I do not propose that paging should be eliminated from the
operating system.  However, it is perfectly reasonable for an editor or
(other) data base system to map the file itself if the operating
system does not provide this facility.

In the case of a global operation on the file, the editor usually
knows it will need the file pages in sequential order.  In this case,
it can start to fetch the required file buffer pages in advance of
when they are referenced its the search code.  If limited virtual
address space and physical memory were not a problem, there would be
no need to do so, but in the real world they usually are a problem.

As for paging the program code itself, again it is easiest and nicest
if the operating system can take care of this for you but not totally
impossible to achieve through overlays in certain special cases.
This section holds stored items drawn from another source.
Definition forFirstAvailableNode (nodeNames : list string) : M (list EtcdCall) EtcdClient :=
  match nodeNames with [] => throw no_nodes | _ => first_available nodeNames [] end.

(** A failure to connect is joined with [errEtcdNodeConnection]. *)
Definition node_connection {A} (m : M (list EtcdCall) A) : M (list EtcdCall) A :=
  r ← attempt m;
  match r with inl a => mret a | inr e => throw (NewAggregate [e; errEtcdNodeConnection]) end.

Definition getLeaderClient (nodeName : string) (allNodes : list string) : M (list EtcdCall) EtcdClient :=
  client ← node_connection (forFirstAvailableNode [nodeName]);
  members ← node_connection (Members client);
  match find (λ m, em_ID m =? ec_LeaderID client) members with
  | Some leaderMember =>
      if bool_decide (em_Name leaderMember ∈ allNodes) then forFirstAvailableNode [em_Name leaderMember]
      else throw (Errorf ("etcd leader is reported with name " +:+ em_Name leaderMember
                          +:+ ", but we couldn't find a corresponding Node in the cluster"))
  | None => throw (Errorf "etcd leader is reported, but we couldn't find any matching member")
  end.

Fixpoint for_leader (nodeNames allNodes : list string) (errs : list error) : M (list EtcdCall) EtcdClient :=
  match nodeNames with
  | [] => throw (Wrap "could not establish a connection to the etcd leader" (NewAggregate errs))
  | nodeName :: rest =>
      client ← attempt (getLeaderClient nodeName allNodes);
      match client with
      | inl client => mret client
      | inr e => if ee_isNodeConnection env e then for_leader rest allNodes (errs ++ [e]) else throw e
      end
  end.

Definition forLeader (nodeNames : list string) : M (list EtcdCall) EtcdClient :=
  match nodeNames with [] => throw no_nodes | _ => for_leader nodeNames nodeNames [] end.

(** ** Etcd members (workload_cluster_etcd.go, workload_cluster.go) *)

(** The Nodes with one of the two labels, each once. *)
Definition getControlPlaneNodes : M (list EtcdCall) (list string) :=
  foldM (λ controlPlaneNodes label,
    nodes ← gets (λ calls, ee_nodes env calls label);
    _ ← ecall (EListNodes label);
    mret (inl (foldl (λ acc node, if bool_decide (node ∈ acc) then acc else acc ++ [node])
                 controlPlaneNodes nodes)))
    [] [labelNodeRoleOldControlPlane; labelNodeRoleControlPlane].

Definition MemberForName (members : list Member) (name : string) : option Member :=
  find (λ m, String.eqb (em_Name m) name) members.

Definition removeMemberForNode (name : string) : M (list EtcdCall) unit :=
  controlPlaneNodes ← getControlPlaneNodes;
  if (length controlPlaneNodes <? 2)%nat then throw ErrControlPlaneMinNodes
  else
    let remainingNodes := filter (λ n, n ≠ name) controlPlaneNodes in
    etcdClient ← mwrap "failed to create etcd client" (forFirstAvailableNode remainingNodes);
    members ← mwrap "failed to list etcd members using etcd client" (Members etcdClient);
    match MemberForName members name with
    | None => mret tt
    | Some member =>
        mwrap "failed to remove member from etcd" (ecall (ERemoveMember (ec_Node etcdClient) (em_ID member)))
    end.

Definition etcd_RemoveEtcdMemberForMachine (machine : option Machine) : M (list EtcdCall) unit :=
  match machine with
  | None => mret tt
  | Some m => match st_NodeRef (m_Status m) with
              | None => mret tt
              | Some ref => removeMemberForNode (ref_Name ref)
              end
  end.

(** Members without a Node are removed; a member that was just added has no name yet. *)
Definition reconcile_member (nodeNames : list string) (acc : list string * list error) (member : Member) :
    M (list EtcdCall) (list string * list error + list string * list error) :=
  if String.eqb (em_Name member) "" || bool_decide (em_Name member ∈ nodeNames) then mret (inl acc)
  else
    err ← try_err (removeMemberForNode (em_Name member));
    mret (inl (acc.1 ++ [em_Name member], acc.2 ++ option_list err)).
(** One Machine is synchronized; the others stay. *)
Definition others (name : string) (s s' : KcpState) : Prop :=
  ∀ n, n ≠ name → k_machines s' !! n = k_machines s !! n.

#[local] Instance others_preorder name : PreOrder (others name).
Proof. split; [by intros s n|]. intros s1 s2 s3 H12 H23 n Hn. by rewrite H23, H12. Qed.

Lemma others_kstore name m : kruns (λ _, True) (others name) (kstore name m).
Proof.
  apply runs_modify. intros s. split; [|done]. intros n Hn. unfold k_machines. simpl. by rewrite lookup_insert_ne.
Qed.

Lemma sync_external_others name obj kind : kruns (λ _, True) (others name) (kcp_sync_external env obj kind).
Proof.
  unfold kcp_sync_external, kcp_updateExternalObject.
  apply runs_bind; [apply _|by apply runs_mwrap, runs_kcall|intros _]. apply runs_mwrap.
  apply runs_bind; [apply _|apply runs_gets, _|intros c]. apply runs_mwrap, runs_kcall; done.
Qed.

Lemma sync_machine_others name : kruns (λ _, True) (others name) (kcp_sync_machine env name).
Proof.
  unfold kcp_sync_machine, sync_deleting, updateMachine, kload.
  repeat first [apply sync_external_others | apply runs_ret, _ | apply runs_gets, _ | apply runs_throw, _ | apply runs_lift, _ | apply runs_mwrap
    | apply runs_kcall; [done|done] | apply others_kstore
    | apply runs_bind; [apply _| |intros ?] | case_match].
Qed.

Lemma kcall_Ok c s a s' : kcall kenv c s = (Ok a, s') → s' = k_add_call c s ∧ ke_error kenv (k_calls s) c = None.
Proof. unfold kcall. by destruct (ke_error kenv (k_calls s) c); intros [= <-]. Qed.

Lemma sync_machine_applied N name s m s' :
  settled N s → k_machines s !! name = Some m → is_deleting m = false →
  kcp_sync_machine env name s = (Ok tt, s') → applied s s' name.
Proof.
  intros Hs Hm Hd E. unfold kcp_sync_machine in E. unfold mbind at 1, M_bind at 1, kload, gets at 1 in E.
  rewrite Hm in E. cbn [default from_option id] in E. rewrite Hd in E.
  apply bind_Ok in E as ([] & s1 & [-> _]%mwrap_Ok%kcall_Ok & E).
  set (s1 := k_add_call _ s) in *.
  apply bind_Ok in E as (u & s2 & E1%mwrap_Ok & E).
  unfold updateMachine in E1. do 2 unfold mbind at 1, M_bind at 1, gets at 1 in E1.
  apply bind_Ok in E1 as (d & s3 & [Ed%wrapErr_Ok ->]%lift_Ok & E1).
  apply bind_Ok in E1 as ([] & s4 & [-> He]%mwrap_Ok%kcall_Ok & [= <- <-]).
  assert (m_Name d = name) as Hn.
  { rewrite (computed_update_name _ _ _ _ _ _ _ Ed). by apply (se_keyed _ _ Hs). }
  apply (applied_after _ (k_add_call (KApplyMachine d) s1)).
  - assert (name ∈ N) as Hin by (rewrite <- (se_names _ _ Hs); by eapply elem_of_dom_2).
    assert (settled N (k_add_call (KApplyMachine d) s1)) as Hs1 by (destruct Hs; by split).
    eapply (triple_extends N (λ _, True)); [|exact Hs1|exact E].
    eapply (t_bind _ _ _ _ anything); [apply t_kstore; [done|by rewrite applied_name]|]. intros _ _.
    repeat first [by apply t_sync_external|t_step].
  - exists [KCleanUpManagedFields m], d, []. simpl. by rewrite <- app_assoc.
Qed.

Lemma sync_all N names s s' :
  settled N s → NoDup names → (∀ n, n ∈ names → n ∈ N) →
  forM names (kcp_sync_machine env) s = (Ok tt, s') →
  ∀ n m, n ∈ names → k_machines s !! n = Some m → is_deleting m = false → applied s s' n.
Proof.
  revert s. induction names as [|x names IH]; intros s Hs Hnd HN E n m Hn Hm Hd; [by apply not_elem_of_nil in Hn|].
  apply NoDup_cons in Hnd as [Hx Hnd]. cbn [forM] in E. apply bind_Ok in E as ([] & s1 & E1 & E).
  destruct (triple_extends N (λ _, True) _ anything _ _ _ (t_sync_machine env N _ (λ _ _, I) applied_name x (HN x ltac:(left))) Hs E1)
    as [Hs1 Hx1].
  assert (extends s1 s') as Hx2.
  { eapply (triple_extends N (λ _, True)); [|exact Hs1|exact E]. apply t_forM. intros y Hy.
    apply t_sync_machine; [done|done|]. apply HN. by right. }
  apply elem_of_cons in Hn as [->|Hn].
  - eapply applied_after; [exact Hx2|]. by eapply sync_machine_applied.
  - eapply applied_before; [exact Hx1|]. apply (IH s1 Hs1 Hnd) with m; [|done|done| |done].
    + intros y Hy. apply HN. by right.
    + destruct (sync_machine_others x _ _ _ E1) as (Ho & _). rewrite Ho; [done|]. by intros ->.
Qed.

Lemma t_waiting N message : triple N calm (_ ← waiting_conditions env message; (mret (inl zero_Result) : M KcpState (ctrl_Result + unit))) anything.
Proof. unfold waiting_conditions. repeat first [apply (t_kcp_Set env N calm)|t_step]. Qed.

Lemma t_or_return N (m : M KcpState ctrl_Result) k :
  triple N calm m anything → triple N calm k anything → triple N calm (or_return m k) anything.
Proof.
  intros Hm Hk. eapply (t_bind _ _ _ _ anything); [done|]. intros res _. cbv beta. case_match; [by apply t_ret|done].
Qed.

(** The part of the preparation after the Machines were synchronized. *)
Lemma t_inspection N :
  triple N calm
    (now ← clock env;
     machines ← gets k_machines;
     _ ← set_kcp (λ k, SetAggregate now k MachinesReadyCondition (ConditionGetters machines) [AddSourceRef]);
     _ ← reconcileControlPlaneAndMachinesConditions env;
     _ ← reconcileEtcdMembers env;
     or_return (reconcilePreTerminateHook env) (mret (inr tt))) anything.
Proof.
  eapply (t_bind _ _ _ _ anything); [by apply t_clock|intros now _].
  eapply (t_bind _ _ _ _ anything); [by apply t_gets|intros machines _].
  eapply (t_bind _ _ _ _ anything); [apply t_set_kcp; intros k; apply same_spec_SetAggregate|intros _ _].
  eapply (t_bind _ _ _ _ anything); [by apply t_reconcileControlPlaneAndMachinesConditions|intros _ _].
  eapply (t_bind _ _ _ _ anything); [by apply t_reconcileEtcdMembers|intros _ _].
  apply t_or_return; [by apply t_reconcilePreTerminateHook|by apply t_ret].
Qed.

Lemma t_kcp_prepare N : triple N calm (kcp_prepare env) anything.
Proof.
  unfold kcp_prepare. eapply (t_bind _ _ _ _ anything); [by apply t_reconcileExternalReference|intros _ _].
  eapply (t_bind _ _ _ _ anything); [by apply t_gets|intros cluster _].
  case_match; [apply t_waiting|].
  eapply (t_bind _ _ _ _ anything); [by apply t_reconcileClusterCertificates|intros _ _].
  case_match; [apply t_waiting|]. apply t_or_return; [by apply t_reconcileKubeconfig|].
  eapply (t_bind _ _ _ _ anything); [by apply t_mwrap, t_syncMachines|intros _ _]. apply t_inspection.
Qed.

(** What comes before does not touch the Machines. *)
Ltac stays_auto :=
  repeat first [apply runs_ret, _ | apply runs_gets, _ | apply runs_throw, _ | apply runs_lift, _ | apply runs_mwrap
    | apply runs_try_err | apply runs_attempt | apply runs_kcall; [done|done] | apply runs_modify; done
    | apply runs_bind; [apply _| |intros ?] | case_match].

Lemma stays_external : stays (reconcileExternalReference env).
Proof. apply stays_runs. unfold reconcileExternalReference, get_kcp, set_kcp. stays_auto. Qed.

Lemma stays_certificates : stays (reconcileClusterCertificates env).
Proof.
  apply stays_runs. unfold reconcileClusterCertificates, certificates_error, kcp_MarkFalse, kcp_Set, clock, get_kcp, set_kcp.
  stays_auto.
Qed.

Lemma stays_kubeconfig : stays (reconcileKubeconfig env).
Proof.
  apply stays_runs. unfold reconcileKubeconfig, adoptKubeconfigSecret, get_kcp, set_kcp. stays_auto.
Qed.

Lemma prepare_synchronizes N s s1 :
  settled N s → kcp_prepare env s = (Ok (inr tt), s1) → synchronized s s1.
Proof.
  intros Hs E. destruct (triple_extends _ _ _ _ _ _ _ (t_kcp_prepare N) Hs E) as [_ [cs Hcs]].
  exists cs. split; [done|].
  enough (∀ n m, k_machines s !! n = Some m → is_deleting m = false → applied s s1 n) as Ha.
  { intros n m Hm Hd. destruct (Ha n m Hm Hd) as (b & d & a & Hc & Hn & He). exists b, d, a.
    rewrite Hcs in Hc. by apply app_inv_head in Hc as ->. }
  clear Hcs cs. unfold kcp_prepare in E. apply bind_Ok in E as ([] & s2 & E1 & E).
  destruct (triple_extends N calm _ anything _ _ _ (t_reconcileExternalReference env N calm (λ _ H, H)) Hs E1) as [Hs2 X1].
  apply stays_external in E1. unfold mbind at 1, M_bind at 1, gets at 1 in E.
  destruct (negb _); [by apply bind_Ok in E as (? & ? & _ & [=])|].
  apply bind_Ok in E as ([] & s3 & E2 & E).
  destruct (triple_extends N calm _ anything _ _ _ (t_reconcileClusterCertificates env N calm (λ _ H, H)) Hs2 E2) as [Hs3 X2].
  apply stays_certificates in E2.
  destruct (negb _); [by apply bind_Ok in E as (? & ? & _ & [=])|].
  unfold or_return at 1 in E. apply bind_Ok in E as (res & s4 & E3 & E).
  destruct (triple_extends N calm _ anything _ _ _ (t_reconcileKubeconfig env N calm (λ _ H, H)) Hs3 E3) as [Hs4 X3].
  apply stays_kubeconfig in E3. destruct (negb _); [done|].
  apply bind_Ok in E as ([] & s5 & E4%mwrap_Ok & E).
  assert (extends s s4) as X by (by do 2 (etrans; [eassumption|])).
  destruct (triple_extends N calm _ anything _ _ _ (t_syncMachines env N calm (λ _ H, H) applied_name) Hs4 E4) as [Hs5 _].
  destruct (triple_extends _ _ _ _ _ _ _ (t_inspection N) Hs5 E) as [_ X5].
  intros n m Hm Hd. eapply applied_before; [exact X|]. eapply applied_after; [exact X5|].
  assert (k_machines s4 = k_machines s) as Hms by congruence. rewrite <- Hms in Hm.
  unfold kcp_syncMachines in E4. unfold mbind at 1, M_bind at 1, gets at 1 in E4.
  eapply (sync_all N); [exact Hs4| | |exact E4| |exact Hm|exact Hd].
  - rewrite go_range_perm. apply NoDup_fst_map_to_list.
  - intros x Hx. apply elem_of_go_keys in Hx. rewrite <- (se_names _ _ Hs4). by apply elem_of_dom.
  - apply elem_of_go_keys. eauto.
Qed.

Lemma reconcile_change N s r s' :
  settled N s → kcp_reconcile env s = (r, s') → ∃ cs, k_calls s' = k_calls s ++ cs ∧ one_change s cs.
Proof.
  intros Hs E. unfold kcp_reconcile, mbind, M_bind in E. destruct (kcp_prepare env s) as [x s1] eqn:E1.
  destruct (t_kcp_prepare N _ _ _ Hs E1) as (Hs1 & Hk1 & (cs1 & Hcs1 & Hc1) & _).
  destruct x as [[res|[]]|e|]; [injection E as <- <-; exists cs1; split; [done|by left]| |
    injection E as <- <-; exists cs1; (split; [done|by left])..].
  unfold if_zero, mbind, M_bind in E.
  destruct (kcp_reconcileUnhealthyMachines kenv s1) as [x s2] eqn:E2.
  destruct (t_kcp_reconcileUnhealthyMachines N (λ _, True) (λ _ _, I) kenv (λ _, I) _ _ _ Hs1 E2)
    as (Hs2 & Hk2 & _ & _).
  destruct (remediation_calls kenv s1 x s2 (se_keyed _ _ Hs1) E2) as (cs2 & Hcs2 & Hone).
  assert (one_change s (cs1 ++ cs2)) as Hrem by (right; left; eauto 10).
  assert (k_calls s2 = k_calls s ++ cs1 ++ cs2) as Hc12 by (by rewrite Hcs2, Hcs1, app_assoc).
  destruct x as [res|e|]; [|injection E as <- <-; eauto..].
  destruct (ctrl_Result_IsZero res) eqn:Ez; cbn [negb] in E; [|injection E as <- <-; eauto].
  destruct (remediation_zero_quiet kenv N s1 res s2 Hs1 E2 Ez) as (cs2' & Hcs2' & Hc2).
  assert (cs2' = cs2) as -> by (rewrite Hcs2 in Hcs2'; by apply app_inv_head in Hcs2').
  apply (replicas_change N) in E as (cs3 & Hcs3 & Hsc); [|done].
  exists ((cs1 ++ cs2) ++ cs3). rewrite Hcs3, Hc12, <- app_assoc. split; [done|]. right; right. exists s2. split.
  - exists s1, res. split_and!; [done|by eapply prepare_synchronizes|done..].
  - apply (scaled_kept N s s2) in Hsc; [|done..|by etrans].
    destruct Hsc as [Hc|(m & before & after & Hb & Ha & Hcase)]; [left; by repeat apply Forall_app_2|].
    right. exists m, ((cs1 ++ cs2) ++ before), after. split_and!; [by repeat apply Forall_app_2|done|].
    rewrite <- !(app_assoc _ before).
    destruct Hcase as [(-> & Hcr)|(-> & Hl & Hsel & Hst & Hf)]; [by left|right].
    do 4 (split; [done|]). intros He. apply elem_of_app. right. by apply Hf.
Qed.

(** C1: One reconciliation of a control plane creates or deletes at most one Machine, whatever
    the calls answer.  A remediation deletes at most one, and safely.  Otherwise every Machine
    not in deletion was first updated from the control plane, and the change is decided on the
    state [s2] that the preparation and the remediation have reached.  A Machine is created
    only below the number of Machines allowed (the desired replicas, or with [maxSurge] more
    during a rollout), when in [s2] no Machine is being deleted and all have a Node and
    healthy components; the Machine has the version, the failure domain and the hook the
    control plane asks for.  One is deleted only above that number, or at it during a rollout:
    the one selected for scaling down, when nothing is being deleted and all others are
    healthy, after a request to move the etcd leadership.  A response to an update of a
    Machine is about the same Machine. *)
Theorem kcp_reconcile_one_change s r s' :
  keyed (k_machines s) → kcp_reconcile env s = (r, s') →
  ∃ cs, k_calls s' = k_calls s ++ cs ∧ one_change s cs.
Proof. intros Hk. by apply (reconcile_change (dom (k_machines s))). Qed.
End one_change.

(** ** Examples *)

(** Every call of the reconciliation answers as [error] says; Machines are healthy once they
    are synchronized. *)
Definition demo_reconcile_env (error : KcpCall → option error) : ReconcileEnv :=
  {| re_kcp := {| ke_error _ := error; ke_etcdMembers := ke_etcdMembers demo_kcp_env;
       ke_now := ke_now demo_kcp_env; ke_unmarshal := ke_unmarshal demo_kcp_env;
       ke_marshal := ke_marshal demo_kcp_env; ke_errorString := ke_errorString demo_kcp_env;
       ke_durationString := ke_durationString demo_kcp_env |};
     re_contractVersion _ := "v1"; re_template _ := emptyMeta; re_kubeconfig _ := (emptyMeta, ""%string);
     re_needsRotation _ _ := Ok false; re_applied _ m := healthy_machine (m_Name m);
     re_inspect _ c := {| in_kcp := ([], []); in_machine _ := ([], []); in_etcdMembers := None;
       in_agreeOnMemberList := true; in_agreeOnClusterID := true; in_matching := true |};
     re_lastProbe _ := 10 * Hour; re_expiry _ := ""; re_cloned _ := emptyRef; re_UID _ := "uid";
     re_generateName _ _ := Ok "cp-new"%string; re_simpleName _ s := s;
     re_allMachines _ := FromMachines [Some (healthy_machine "a"); Some (healthy_machine "b")];
     re_machinePools _ := []; re_certNotFound _ := false; re_notConnected _ := false;
     re_gracePeriod := Minute; re_DeprecatedInfraMachineNaming := false; re_MachinePool := false;
     re_formatTime _ := ""; re_versionString _ := "1.31.0"; re_MustFormatValue s := s |}.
Before this discussion goes any further on this mailing list, let me
state that I am not interested in a "religious" discussion of which
systems, editors, are best, easiest to program on, etc.  Nor am I
claiming that one can achieve the same performance from a micro with a
16 bit address space as one gets from a DEC20, or any other such
nonsense.

My original message was in response to a statement that a
PDP11-class processor is insufficient to support a reasonable text
editor.  I take "reasonable" to mean a video editor that operates on
files of arbitrary size with a well designed set of local editing
commands plus global search, replacement, and copying, and which can
search a file about as fast as the fastest disk read operation on a
hard disk.

My claim was simply that a PDP11-class processor can support such an
editor if it is well implemented, not that such an editor can be
implemented on a small machine as easily as it can on larger machines.